**What to work on**
The required answer is a copy of each line in the entries below that includes "with".

● ● ● ● ●

Lemma rrun_quoted (s acc : string) row rows :
  Csv.rrun (Csv.double_quotes s) (Csv.mkR Csv.Quoted acc row rows)
  = Csv.mkR Csv.Quoted (acc ++ s) row rows.
Proof.
  revert acc. induction s as [|c s IH]; intros acc; cbn [Csv.double_quotes Csv.rrun].
  - now rewrite append_nil_r.
  - destruct (Ascii.eqb c Csv.quotechar) eqn:Hq; cbn [Csv.rrun]; rewrite rstep_quoted, Hq.
    + rewrite (rstep_quote_seen c _ _ _ Hq), IH, csv_snoc_append. reflexivity.
    + rewrite IH, csv_snoc_append. reflexivity.
Qed.

Lemma rrun_cell_first (s : string) rows :
  exists m,
    Csv.rrun (Csv.cell s) (Csv.mkR Csv.RowStart EmptyString [] rows)
    = Csv.mkR m s [] rows /\
    (Csv.closing m \/ m = Csv.RowStart).
Proof.
  unfold Csv.cell. destruct (Csv.has_special s) eqn:Hs.
  - exists Csv.QuoteSeen. split; [|left; right; right; reflexivity].
    cbn [Csv.rrun]. change (String Csv.quotechar EmptyString) with (EmptyString ++ String Csv.quotechar EmptyString).
    cbn [append]. rewrite rrun_app.
    change (Csv.rstep (Csv.mkR Csv.RowStart EmptyString [] rows) Csv.quotechar)
      with (Csv.mkR Csv.Quoted EmptyString [] rows).
    rewrite rrun_quoted. reflexivity.
  - destruct s as [|c s].
    + exists Csv.RowStart. split; [reflexivity | right; reflexivity].
    + exists Csv.Unquoted. split; [|left; right; left; reflexivity].
      cbn [Csv.has_special] in Hs. apply orb_false_iff in Hs. destruct Hs as [Hc Hs].
      destruct (not_special c Hc) as (H1 & H2 & H3 & H4).
      cbn [Csv.rrun]. unfold Csv.rstep at 1. cbn [Csv.r_mode Csv.r_cell Csv.r_row Csv.r_rows].
      rewrite H1, H2, H3, H4. rewrite (rrun_unquoted _ _ _ _ Hs). reflexivity.
Qed.

Lemma rrun_cell_next (s : string) row rows :
  exists m,
    Csv.rrun (Csv.cell s) (Csv.mkR Csv.FieldStart EmptyString row rows)
    = Csv.mkR m s row rows /\ Csv.closing m.
Proof.
  unfold Csv.cell. destruct (Csv.has_special s) eqn:Hs.
  - exists Csv.QuoteSeen. split; [|right; right; reflexivity].
    cbn [Csv.rrun]. rewrite rrun_app.
    change (Csv.rstep (Csv.mkR Csv.FieldStart EmptyString row rows) Csv.quotechar)
      with (Csv.mkR Csv.Quoted EmptyString row rows).
    rewrite rrun_quoted. reflexivity.
  - destruct s as [|c s].
    + exists Csv.FieldStart. split; [reflexivity | left; reflexivity].
    + exists Csv.Unquoted. split; [|right; left; reflexivity].
      cbn [Csv.has_special] in Hs. apply orb_false_iff in Hs. destruct Hs as [Hc Hs].
      destruct (not_special c Hc) as (H1 & H2 & H3 & H4).
      cbn [Csv.rrun]. unfold Csv.rstep at 1. cbn [Csv.r_mode Csv.r_cell Csv.r_row Csv.r_rows].
      rewrite H1, H2, H3, H4. rewrite (rrun_unquoted _ _ _ _ Hs). reflexivity.
Qed.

● ● ● ● ●

**Expected answer**
    cbn [Csv.rrun]. change (String Csv.quotechar EmptyString) with (EmptyString ++ String Csv.quotechar EmptyString).
      with (Csv.mkR Csv.Quoted EmptyString [] rows).
      with (Csv.mkR Csv.Quoted EmptyString row rows).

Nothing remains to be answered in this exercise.